Anchoring the exhibition is a presentation of abstract-expressionist painter, Daniel “Danny” Simmons, Jr., featuring select works from the last four decades. Each piece exists on a continuum of Simmons’ exploration of the human relationship to spirit. With contemporary and indigenous art as inspiration, Simmons investigates how a spiritual connection is developed and nurtured through the creative process to be sustained beyond the realm of physical art. Featured in this exhibition is Simmons’ The Door (1989), a fusion of painting and poetry on a wooden door that serves as a literal and figurative gateway to the exhibition’s eMerging artists.
“My life’s work has been dedicated to providing opportunity to emerging artists. My Rush Arts Gallery has helped to launch the careers of some of the world’s most noted artists of color,” said Danny Simmons. “This opportunity to exhibit with artists on the cusp of entering the global arts discourse is very gratifying and a great way to demonstrate my respect and admiration for new and exciting talent.”
“eMerge will be the first in a series of annual exhibitions featuring the work of new and exciting visual artists,” said Hayes. “This exhibition is a multi-medium exploration of form, portraiture and abstract expressionism using a variety of mediums. Doors, tea bags, pins, sneakers, threads and buttons are transformed from the ordinary to visual expressions of memory and tribute.”

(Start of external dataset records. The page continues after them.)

(** * SelfEval: a heuristic code-quality scorer (selfeval.py)

    Shallow embedding of [selfeval.py] and the properties of its analyzers
    and of the aggregator [evaluate_code].

    Conventions of the embedding.
    - A code text is a [string]; its characters are the code points below
      256, classified as CPython classifies them ([str.isspace], [\w], [\d],
      [str.lower]).
    - Python integers are [Z]; lengths and counts are [nat], injected with
      [Z.of_nat] where they meet a score.
    - [percentage] and the documentation ratio are Python floats obtained by
      one division of integers (and one multiplication by 100).  They are
      modelled as exact rationals [Q]: rounding to the nearest double is
      monotone and exact at 0, so signs, bounds by 0 and 100 and the
      comparisons with the thresholds agree with the exact values for all
      texts of realistic size.
    - [ast.parse] and the regular-expression engine of module [re] are not
      code of the repository.  The parser is a parameter [ast_parse]; the
      fragment of [re] that the patterns of the source use is embedded as a
      backtracking matcher, so that every pattern of the source appears as a
      term to be compared with its text. *)

From Stdlib Require Import Bool Arith ZArith QArith Lia List Ascii String.
From Stdlib Require Import DecimalString.
From Stdlib Require Import Permutation.
Import ListNotations.

Close Scope Q_scope.
Open Scope list_scope.
Open Scope string_scope.
Open Scope nat_scope.

(* ================================================================== *)
(** ** Python strings *)
(* ================================================================== *)

Module PyStr.

Definition code_point (c : ascii) : nat := nat_of_ascii c.

Definition between (lo hi : nat) (c : ascii) : bool :=
  (lo <=? code_point c) && (code_point c <=? hi).

Definition is_char (a c : ascii) : bool := Ascii.eqb a c.

(** The newline, the double quote and the space. *)
Definition NL : ascii := "010"%char.
Definition DQ : ascii := "034"%char.
Definition SP : ascii := " "%char.

(** [str.isspace], which is also the class [\s] of [re] on [str]. *)
Definition is_space (c : ascii) : bool :=
  between 9 13 c || between 28 32 c
  || (code_point c =? 133) || (code_point c =? 160).

(** The class [\d]. *)
Definition is_digit (c : ascii) : bool := between 48 57 c.

Definition is_az (c : ascii) : bool := between 97 122 c.
Definition is_AZ (c : ascii) : bool := between 65 90 c.

(** The class [\w]: alphanumeric code points and the underscore. *)
Definition is_word (c : ascii) : bool :=
  is_digit c || is_AZ c || is_az c || (code_point c =? 95)
  || (code_point c =? 170) || between 178 179 c || (code_point c =? 181)
  || between 185 186 c || between 188 190 c
  || between 192 214 c || between 216 246 c || between 248 255 c.

(** [str.lower] on one character. *)
Definition lower_char (c : ascii) : ascii :=
  if is_AZ c || between 192 214 c || between 216 222 c
  then ascii_of_nat (code_point c + 32) else c.

Fixpoint lower (s : string) : string :=
  match s with
  | EmptyString => EmptyString
  | String a t => String (lower_char a) (lower t)
  end.

Definition len (s : string) : nat := String.length s.

Definition is_empty (s : string) : bool :=
  match s with EmptyString => true | _ => false end.

(** [s.split(NL)], the split at newlines. *)
Fixpoint split_nl (s : string) : list string :=
  match s with
  | EmptyString => [EmptyString]
  | String a t =>
      if is_char NL a then EmptyString :: split_nl t
      else match split_nl t with
           | h :: r => String a h :: r
           | [] => [String a EmptyString]
           end
  end.

(** [sep.join(l)]. *)
Definition join (sep : string) (l : list string) : string :=
  String.concat sep l.

(** A text written line by line. *)
Definition unlines (l : list string) : string :=
  join (String NL EmptyString) l.

Fixpoint lstrip (s : string) : string :=
  match s with
  | EmptyString => EmptyString
  | String a t => if is_space a then lstrip t else s
  end.

Fixpoint rstrip (s : string) : string :=
  match s with
  | EmptyString => EmptyString
  | String a t =>
      let t' := rstrip t in
      if is_empty t' && is_space a then EmptyString else String a t'
  end.

(** [s.strip()]. *)
Definition strip (s : string) : string := rstrip (lstrip s).

(** [s.startswith(p)]. *)
Definition startswith (p s : string) : bool := String.prefix p s.

(** [s.endswith(p)]. *)
Definition endswith (p s : string) : bool :=
  (len p <=? len s) && String.eqb (String.substring (len s - len p) (len p) s) p.

(** [s.count(sub)] for a non-empty [sub]: occurrences that do not
    overlap, from the left.  [skip] is the number of characters still
    covered by the occurrence just counted. *)
Fixpoint count_from (sub : string) (skip : nat) (s : string) : nat :=
  match s with
  | EmptyString => 0
  | String _ t =>
      match skip with
      | S k => count_from sub k t
      | O => if String.prefix sub s
             then S (count_from sub (len sub - 1) t)
             else count_from sub 0 t
      end
  end.

Definition count (sub s : string) : nat := count_from sub 0 s.

(** [sub in s]. *)
Fixpoint contains (sub s : string) : bool :=
  String.prefix sub s
  || match s with
     | EmptyString => false
     | String _ t => contains sub t
     end.

(** [str(n)] for a natural number. *)
Definition str_of_nat (n : nat) : string :=
  NilZero.string_of_uint (Nat.to_uint n).

(** [c * n]: a character repeated. *)
Fixpoint repeat_char (c : ascii) (n : nat) : string :=
  match n with
  | O => EmptyString
  | S k => String c (repeat_char c k)
  end.

End PyStr.

(* ================================================================== *)
(** ** The fragment of Python's [re] used by the analyzers *)
(* ================================================================== *)

Module Re.
Import PyStr.

(** Patterns.  Repetition is greedy; [Grp] is the (single) capturing
    group of a pattern; [NotAhead] is [(?!...)]. *)
Inductive regex : Type :=
| Lit (s : string)
| Cls (p : ascii -> bool)
| Seq (r1 r2 : regex)
| Alt (r1 r2 : regex)
| Star (r : regex)
| Grp (r : regex)
| Bol
| Eol
| WordB
| NotAhead (r : regex).

Definition Plus (r : regex) : regex := Seq r (Star r).

Fixpoint seqs (l : list regex) : regex :=
  match l with
  | [] => Lit EmptyString
  | [r] => r
  | r :: t => Seq r (seqs t)
  end.

(** A position in the subject: its index, the character before it and
    the rest of the subject from it. *)
Record cursor : Type := Cursor {
  pos : nat;
  before : option ascii;
  after : string
}.

Definition start_of (s : string) : cursor :=
  {| pos := 0; before := None; after := s |}.

Definition advance (c : cursor) : cursor :=
  match after c with
  | EmptyString => c
  | String a t => {| pos := S (pos c); before := Some a; after := t |}
  end.

(** The cursor [n] characters further, stopping at the end: Python clamps
    the [pos] argument of a search to the length of the subject. *)
Fixpoint advance_n (n : nat) (c : cursor) : cursor :=
  match n with
  | O => c
  | S k => match after c with
           | EmptyString => c
           | String _ _ => advance_n k (advance c)
           end
  end.

Fixpoint skip_lit (l : string) (c : cursor) : option cursor :=
  match l with
  | EmptyString => Some c
  | String a l' =>
      match after c with
      | String b _ => if is_char a b then skip_lit l' (advance c) else None
      | EmptyString => None
      end
  end.

(** [^]: the beginning of the subject, and with [re.MULTILINE] also the
    position after a newline. *)
Definition at_bol (multiline : bool) (c : cursor) : bool :=
  (pos c =? 0)
  || (multiline && match before c with
                   | Some a => is_char NL a
                   | None => false
                   end).

(** [$] without [re.MULTILINE]: the end of the subject, or the position
    of a newline that ends it. *)
Definition at_eol (c : cursor) : bool :=
  match after c with
  | EmptyString => true
  | String a EmptyString => is_char NL a
  | _ => false
  end.

Definition word_before (c : cursor) : bool :=
  match before c with Some a => is_word a | None => false end.

Definition word_after (c : cursor) : bool :=
  match after c with String a _ => is_word a | EmptyString => false end.

(** [\b]. *)
Definition at_word_boundary (c : cursor) : bool :=
  xorb (word_before c) (word_after c).

(** The outcome of a match: where it ends and what the group holds. *)
Definition outcome : Type := cursor * option string.
(** [sales (id, table_no, total REAL, date, receipt_file)] *)
Record sale_row := mk_sale {
  s_id : Z;
  s_table_no : Z;
  s_total : float;
  s_date : string;
  s_receipt_file : string
}.

(** The database file: the four tables and the [sqlite_sequence] counter
    that [AUTOINCREMENT] keeps for each of them. *)
Record database := mk_db {
  tables : list table_row;
  menu : list menu_row;
  orders : list order_row;
  sales : list sale_row;
  seq_tables : Z;
  seq_menu : Z;
  seq_orders : Z;
  seq_sales : Z
}.

(** The database right after the four [CREATE TABLE IF NOT EXISTS] on a
    fresh file. *)
Definition empty_db : database := mk_db [] [] [] [] 0 0 0 0.

(** A reading of [datetime.now()], with the three renderings the program
    takes of it. *)
Record datetime := mk_datetime {
  dt_timestamp : Z;      (* int(now.timestamp()) *)
  dt_isoformat : string; (* now.isoformat() *)
  dt_strftime : string   (* now.strftime("%Y-%m-%d %H:%M:%S") *)
}.

(** ** SQL statements *)

Definition insert_table (table_no : Z) (status : string) (db : database) : database :=
  let id := seq_tables db + 1 in
  mk_db (tables db ++ [mk_table id table_no status]) (menu db) (orders db) (sales db)
        id (seq_menu db) (seq_orders db) (seq_sales db).

Definition insert_menu (item : string * float * string) (db : database) : database :=
  let '(name, price, category) := item in
  let id := seq_menu db + 1 in
  mk_db (tables db) (menu db ++ [mk_menu id name price category]) (orders db) (sales db)
        (seq_tables db) id (seq_orders db) (seq_sales db).

Definition insert_order (table_no item_id : Z) (item_name : string) (qty : Z)
    (price : float) (status ts : string) (db : database) : database :=
  let id := seq_orders db + 1 in
  mk_db (tables db) (menu db)
        (orders db ++ [mk_order id table_no item_id item_name qty price status ts])
        (sales db)
        (seq_tables db) (seq_menu db) id (seq_sales db).

Definition insert_sale (table_no : Z) (total : float) (date receipt_file : string)
    (db : database) : database :=
  let id := seq_sales db + 1 in
  mk_db (tables db) (menu db) (orders db)
        (sales db ++ [mk_sale id table_no total date receipt_file])
        (seq_tables db) (seq_menu db) (seq_orders db) id.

Artist Beau McCall visually imagines W.E.B. Dubois’ concept of double consciousness in Until We’re Free (2012), a statement that opens the discourse on race, class and politics in the 21st century; McCall combines decorative buttons with glow in the dark thread to transpose the American flag over the color pattern of the Pan-African flag on four panels of crowns, the latter inspired by Dr. Martin Luther King Jr. In her U.S. debut, Londoner Shirley Nette Williams pays tribute to iconic and tragic women of song in A Nice Cup of Tears (2012), stitching onto teabags portraits of singers Whitney Houston, Billie Holliday, Tammi Terrell and Florence Ballard. Greg Frederick celebrates pop cultural icons and highlights the cyclical nature of pop by creating portraits of Andy Warhol and Notorious B.I.G. with broken record vinyl and record sleeves. Andre Woolery challenges negativity and stereotypes through his thumbtack portraits of Jay-Z (The Tackover, 2010) and Jimi Hendrix (Electric Feel, 2011). Sean Paul Gallegos analyzes ancient cultures and recreates their most sacred objects using mass consumed goods, transforming old sneakers into sacred objects of worship in Giant Paracas Skull (2012). Similarly, David Hollier challenges mass consumption and commercialism through Greenpoint Sky (2012), with images of corporate logos on canvas. Laura Gadson pushes forth the tradition of art quilting in the hip-hop inspired piece Old School Hip-Hop (2010), paying tribute to Kurtis Blow. JaSon E. Auguste incorporates technological resources in the digital age with a tribute to Jean-Michel Basquiat in JMB Code (2011); the interactive piece integrates QR (quick response) codes throughout the work and, with a mobile scanning device, transports viewers into the digital world to explore the history and impact of Basquiat.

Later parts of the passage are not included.